Thomas' Calculus puts forward the following statement:
The requirement that $\vec r(u, v)$ be one-to-one on the interior of a region $\mathrm R$ ensures that the surface does not cross itself.
So far I have not come across any reason behind why this requirement is necessary. I, however, have given this statement some thought. The following is what I could reason. Corrections are welcome.
Let us calculate the area of a hemisphere( radius one unit ) with the parametrization, $$\vec r(u, v) = \sin(v) \cos(2u)\hat i +\sin(v) \sin(2u)\hat j + \cos(v) \hat k, 0\leq v \leq \pi; 0\leq u \leq 2\pi$$
The surface shown above overlaps on itself once. The area can be calculated using, $$\iint\limits_{\mathrm R} |\vec{r_u} \times \vec{r_v}| \mathrm du\mathrm dv$$
We, using our parametrization, find that the area is $4\pi$( units squared ). This is the area of a sphere and the not the hemisphere whose area we intend to calculate. Had we restricted $u$ to $\pi$, we would have had a one-to-one parametrization yielding the correct area.
You have the right idea. If your parametrization is not one-to-one, you integrate over the same 'patch' of surface multiple times, resulting in the wrong area.
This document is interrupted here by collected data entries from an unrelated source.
Definition jaeger_vector_ptr_copy_helper (dst : option A) (src : B) :
    M (bool * option A) :=
  granted ← jaeger_malloc;
  if granted then
    '(copied, a) ← copy zero_bytes src;
    if (copied : bool) then ret (true, Some a) else ret (false, None)
  else ret (false, None).

(** On failure the pointers already stored are destroyed and freed; the
    vector still holds them and must only be destroyed. *)
Definition jaeger_vector_ptr_copy (dst : jaeger_vector (option A))
    (src : jaeger_vector B) : M (bool * jaeger_vector (option A)) :=
  if negb (type_size dst =? sizeof_ptr) then ret (false, dst)
  else jaeger_vector_copy jaeger_vector_ptr_copy_helper dst src.

(** [Some (data, n)] are [*dst] and [*n_dst] on success. *)
Definition jaeger_vector_protobuf_copy (src : jaeger_vector B) :
    M (option (option (list (option A)) * Z)) :=
  if jaeger_vector_length src =? 0 then ret (Some (None, 0))
  else
    '(initialised, vec) ← jaeger_vector_init JAEGERTRACINGC_VECTOR_INIT sizeof_ptr;
    if (initialised : bool) then
      '(copied, vec) ← jaeger_vector_ptr_copy vec src;
      if (copied : bool) then ret (Some (data vec, jaeger_vector_length vec))
      else ret None
    else ret None.
End PtrCopy.
Lemma print_dec_short n : 0 <= n -> (length (print_dec n) <= 10)%nat.
Proof.
  intros Hn. unfold print_dec. rewrite (proj2 (Z.ltb_ge _ _)) by lia.
  etrans; [apply strip_zeros_length|]. by rewrite length_digits.
Qed.

Lemma snprintf_fits size out : lenZ out < size -> snprintf size out = (lenZ out, Some out).
Proof.
  intros H. unfold snprintf. rewrite (proj2 (Z.leb_gt _ _)) by lia. by rewrite take_ge by lia.
Qed.

(** Printing a non-negative [int] and scanning it back. *)
Lemma strtol_print_dec n rest :
  0 <= n <= INT_MAX -> stops 10 rest -> strtol 10 (print_dec n ++ rest) = (n, rest).
Proof.
  intros Hn Hr. pose proof (print_dec_length n ltac:(lia)) as Hl.
  assert (digits_value 10 (print_dec n) 0 = n) as Hv.
  { unfold print_dec. rewrite (proj2 (Z.ltb_ge _ _)) by lia.
    rewrite strip_zeros_value, digits_value_digits by lia.
    rewrite Z.mod_small; [lia|]. unfold INT_MAX in Hn.
    change (10 ^ Z.of_nat 10) with 10000000000. lia. }
  unfold strtol. rewrite scan_number_digits;
    [|lia|intros E; rewrite E in Hl; cbn in Hl; lia|by apply print_dec_digits; lia|done|lia].
  rewrite Hv. f_equal. unfold LONG_MAX, INT_MAX in *. lia.
Qed.

(** A port number takes at most five characters. *)
Lemma print_port_length n : 0 <= n <= USHRT_MAX -> (length (print_dec n) <= 5)%nat.
Proof.
  intros Hn. unfold USHRT_MAX in Hn. unfold print_dec. rewrite (proj2 (Z.ltb_ge _ _)) by lia.
  assert (digits 10 10 n = replicate 5 "0"%char ++ digits 10 5 n) as ->.
  { cbn [digits]. rewrite !Z.div_div by lia. cbn [Z.mul Pos.mul Pos.add].
    rewrite !(Z.div_small n) by lia. by rewrite <- !(assoc_L (++)). }
  rewrite strip_zeros_replicate by (by intros H; apply (f_equal length) in H; rewrite length_digits in H).
  etrans; [apply strip_zeros_length|]. by rewrite length_digits.
Qed.

(** ** Tokens *)

Lemma skip_delims_id delim c s : c <> delim -> skip_delims delim (c :: s) = c :: s.
Proof. intros H. cbn. by rewrite bool_decide_eq_false_2. Qed.

Lemma split_token_app delim s t :
  delim ∉ s -> split_token delim (s ++ delim :: t) = (s, t).
Proof.
  induction s as [|c s IH]; intros Hn; cbn.
  - by rewrite bool_decide_eq_true_2.
  - apply not_elem_of_cons in Hn as [Hc Hn].
    rewrite bool_decide_eq_false_2 by done. by rewrite IH.
Qed.
Lemma lock_inv_run s t s' :
  lock_inv s -> jaeger_lock_step t s = Some s' -> lock_inv s'.
Proof.
  intros Hinv Hstep. unfold jaeger_lock_step in Hstep.
  destruct (pcs s !! t) as [pc|] eqn:Hpc; [|done]. cbn in Hstep.
  pose proof (inv_distinct _ Hinv _ _ Hpc) as Hd.
  pose proof (fun m => lock_inv_held s t pc m Hinv Hpc) as Hh.
  destruct pc as [|a b|a b|a b|a b|a b|a]; cbn in Hh, Hd; try done.
  1,2: destruct (owner s !! _) as [o|] eqn:Eo; try done.
  all: injection Hstep as <-; eapply lock_inv_move; [done..|cbn; try done; by intros ->| |].
  all: try owner_solve.
  all: apply delete_other, Hh; rewrite ?elem_of_cons; auto.
Qed.

Lemma lock_inv_step s s' : lock_inv s -> lock_step s s' -> lock_inv s'.
Proof.
  intros Hinv Hs. destruct Hs as [t a b s Hpc Hab|t s s' Hrun];
    [|by apply (lock_inv_run s t)].
  pose proof (fun m => lock_inv_held _ _ _ m Hinv Hpc) as Hh.
  eapply lock_inv_move; [done..|apply Hh|]. done.
Qed.

Lemma lock_inv_initial n : lock_inv (lock_initial n).
Proof.
  split; cbn.
  - intros m t. rewrite lookup_empty. split; [done|].
    intros (pc & Hpc & Hm). apply lookup_replicate in Hpc as [-> _].
    by apply not_elem_of_nil in Hm.
  - intros t pc Hpc. by apply lookup_replicate in Hpc as [-> _].
Qed.

Lemma lock_inv_reachable n s : lock_reachable n s -> lock_inv s.
Proof.
  intros H. eapply (rtc_ind_r lock_inv); [apply lock_inv_initial| |exact H].
  intros s1 s2 _ Hs Hi. by eapply lock_inv_step.
Qed.

(** A thread can run unless it is idle or waits at [lock0]. *)
Lemma jaeger_lock_step_runs t s pc :
  pcs s !! t = Some pc -> pc <> Idle ->
  (exists s', jaeger_lock_step t s = Some s') \/
  (exists lock0 lock1 u, pc = Locking lock0 lock1 /\ owner s !! lock0 = Some u).
Proof.
  intros Hpc Hne. unfold jaeger_lock_step. rewrite Hpc.
  destruct pc as [|a b|a b|a b|a b|a b|a]; try done; eauto;
    destruct (owner s !! _) eqn:E; eauto 7.
Qed.

(** ** Properties *)

(** C37: Mutual exclusion and ownership: however any number of threads interleave
    their calls of [jaeger_lock] and their unlocks, two threads never hold the
    same mutex, and a thread whose [jaeger_lock] has returned owns both. *)
Theorem jaeger_lock_mutual_exclusion n s t u pc pc' m :
  lock_reachable n s ->
  pcs s !! t = Some pc -> pcs s !! u = Some pc' -> m ∈ held pc -> m ∈ held pc' ->
  t = u /\ owner s !! m = Some t.
Proof.
  intros Hr Ht Hu Hm Hm'. pose proof (lock_inv_reachable _ _ Hr) as Hinv.
  pose proof (proj2 (lock_inv_held _ _ _ _ Hinv Ht) Hm).
  pose proof (proj2 (lock_inv_held _ _ _ _ Hinv Hu) Hm'). split; congruence.
Qed.

(** Deadlock freedom, whatever order the threads name the mutexes in: while
    some thread is not idle, some thread can run: itself or, when it waits for
    its first mutex, the thread that holds that mutex. *)
Theorem jaeger_lock_deadlock_free n s t pc :
  lock_reachable n s -> pcs s !! t = Some pc -> pc <> Idle ->
  exists u pcu s', pcs s !! u = Some pcu /\ jaeger_lock_step u s = Some s' /\
    lock_step s s' /\ (u = t \/ exists lock0 lock1, pc = Locking lock0 lock1 /\
                                 lock0 ∈ held pcu).
Proof.
  intros Hr Ht Hne. pose proof (lock_inv_reachable _ _ Hr) as Hinv.
  destruct (jaeger_lock_step_runs _ _ _ Ht Hne) as [[s' Hs']|(a & b & u & -> & Ho)].
  { exists t, pc, s'. repeat split; eauto using lock_step. }
  apply (inv_owner _ Hinv) in Ho as Ho'. destruct Ho' as (pcu & Hu & Hm).
  assert (pcu <> Idle) as Hneu by (intros ->; by apply not_elem_of_nil in Hm).
  destruct (jaeger_lock_step_runs _ _ _ Hu Hneu) as [[s' Hs']|(c & d & v & -> & _)].
  - exists u, pcu, s'. repeat split; eauto using lock_step.
  - by apply not_elem_of_nil in Hm.
Qed.

(** *** Thread-local values *)

Section ThreadLocalValues.
Context {env : Env} {D : Type} (destroy : D -> M unit).

(** Values stored one after another by one thread. *)
Fixpoint set_values (local : jaeger_thread_local D) (values : list D)
    : M (jaeger_thread_local D) :=
  match values with
  | [] => ret local
  | v :: values =>
      ' (ok, local) ← jaeger_thread_local_set_value destroy local (Some v);
      set_values local values
  end.

Fixpoint destroy_all (values : list D) : M unit :=
  match values with
  | [] => ret tt
  | v :: values => destroy v;; destroy_all values
  end.

Definition held_value (current : option D) : list D :=
  match current with Some d => [d] | None => [] end.

Lemma set_values_destroys values (current : option D) w :
  pthread_setspecific_ok = true ->
  (local ← set_values (ThreadLocal true current) values;
   jaeger_thread_local_destroy destroy (Some local)) w
  = (destroy_all (held_value current ++ values);;
     ret (Some (ThreadLocal false (last (held_value current ++ values))))) w.
Proof.
  intros Hok. revert current w. induction values as [|v values IH]; intros current w.
  - destruct current as [v|]; [|done]. cbn. unfold bind. by destruct (destroy v w).
  - specialize (IH (Some v)). cbn [held_value app] in IH. cbn [set_values].
    unfold jaeger_thread_local_set_value. cbn [jaeger_thread_local_check_initialized
      initialized tl_value negb]. rewrite Hok.
    destruct current as [c|]; cbn [jaeger_destructible_destroy held_value app destroy_all].
    + unfold bind in *. destruct (destroy c w) as [? w'|]; [|done].
      apply IH.
    + apply IH.
Qed.

(** Thread-local storage owns its value: whatever values a thread stores and
    whatever destroying one does, each of them is destroyed, once, in the order
    in which they were stored, when it is replaced or at the end. *)
Theorem thread_local_destroys_each_once values w :
  pthread_setspecific_ok = true ->
  (local ← set_values (ThreadLocal true None) values;
   jaeger_thread_local_destroy destroy (Some local)) w
  = (destroy_all values;; ret (Some (ThreadLocal false (last values)))) w.
Proof. apply (set_values_destroys values None). Qed.

(** A value that cannot be stored leaves the thread with the one that has just
    been destroyed: it is destroyed again later. *)
Theorem thread_local_failure_destroys_twice d (v : option D) w :
  pthread_setspecific_ok = false ->
  (' (_, local) ← jaeger_thread_local_set_value destroy (ThreadLocal true (Some d)) v;
   jaeger_thread_local_destroy destroy (Some local)) w
  = (destroy_all [d; d];; ret (Some (ThreadLocal false (Some d)))) w.
Proof.
  intros Hok. unfold jaeger_thread_local_set_value. cbn. rewrite Hok. unfold bind.
  destruct (destroy d w) as [? w1|]; [|done]. cbn. by destruct (destroy d w1).
Qed.

(** The single-threaded build's storage reports failure whenever it is
    initialised, reports failure when NULL is stored, and destroys its value
    again each time it is destroyed itself. *)
Theorem single_threaded_storage_defects d (local : st_thread_local D) w :
  (exists local', st_thread_local_init local w = Ok (false, local') w) /\
  (st_thread_local_set_value destroy (StThreadLocal None) None w
   = Ok (false, StThreadLocal None) w) /\
  (local ← st_thread_local_destroy destroy
             (Some (StThreadLocal (Some d)));
   st_thread_local_destroy destroy local) w
  = (destroy_all [d; d];; ret (Some (StThreadLocal (Some d)))) w.
Proof.
  split; [by eexists|]. split; [done|]. cbn. unfold bind.
  destruct (destroy d w) as [? w1|]; [|done]. cbn. unfold bind. by destruct (destroy d w1).
Qed.
End ThreadLocalValues.

(** The schedule of the unit test's kind: two threads naming the mutexes in
    opposite orders both reach their first lock, and the retry succeeds. *)
Definition lock_run (schedule : list nat) (s : lock_state) : option lock_state :=
  foldl (fun s t => match s with Some s => jaeger_lock_step t s | None => None end)
    (Some s) schedule.

Definition opposed : lock_state := LockState [Locking 0 1; Locking 1 0] ∅.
If for some reason you want to use a non-injective function $r$, you can modify the area formula to read
$$A = \iint_R |r_u \times r_v| \frac{1}{n(u,v)}\;dudv$$ where $n(u,v)$ is the number of pre-images of $r(u,v)$ in $R$ (that is, the number of points $(u', v')$ such that $r(u',v') = r(u,v)$). This formula will work provided every point on the surface has a finite number of pre-images. For example, under the parametrization you gave for the hemisphere, almost every * point has $2$ pre-images, so $n(u,v) = 2$ (almost everywhere * ). Using the modified formula, you get the correct surface area: $$\iint_R |r_u \times r_v|\frac{1}{n(u,v)}\;dudv = \frac{1}{2} \iint_R |r_u \times r_v|\;dudv = 2\pi.$$
*: The points on the half-meridian $r(0,v)$ have $3$ pre-images, since $r(0,v) = r(\pi,v) = r(2\pi,v)$. However, the half-meridian has $0$ area, so it doesn't matter that our formula is wrong here.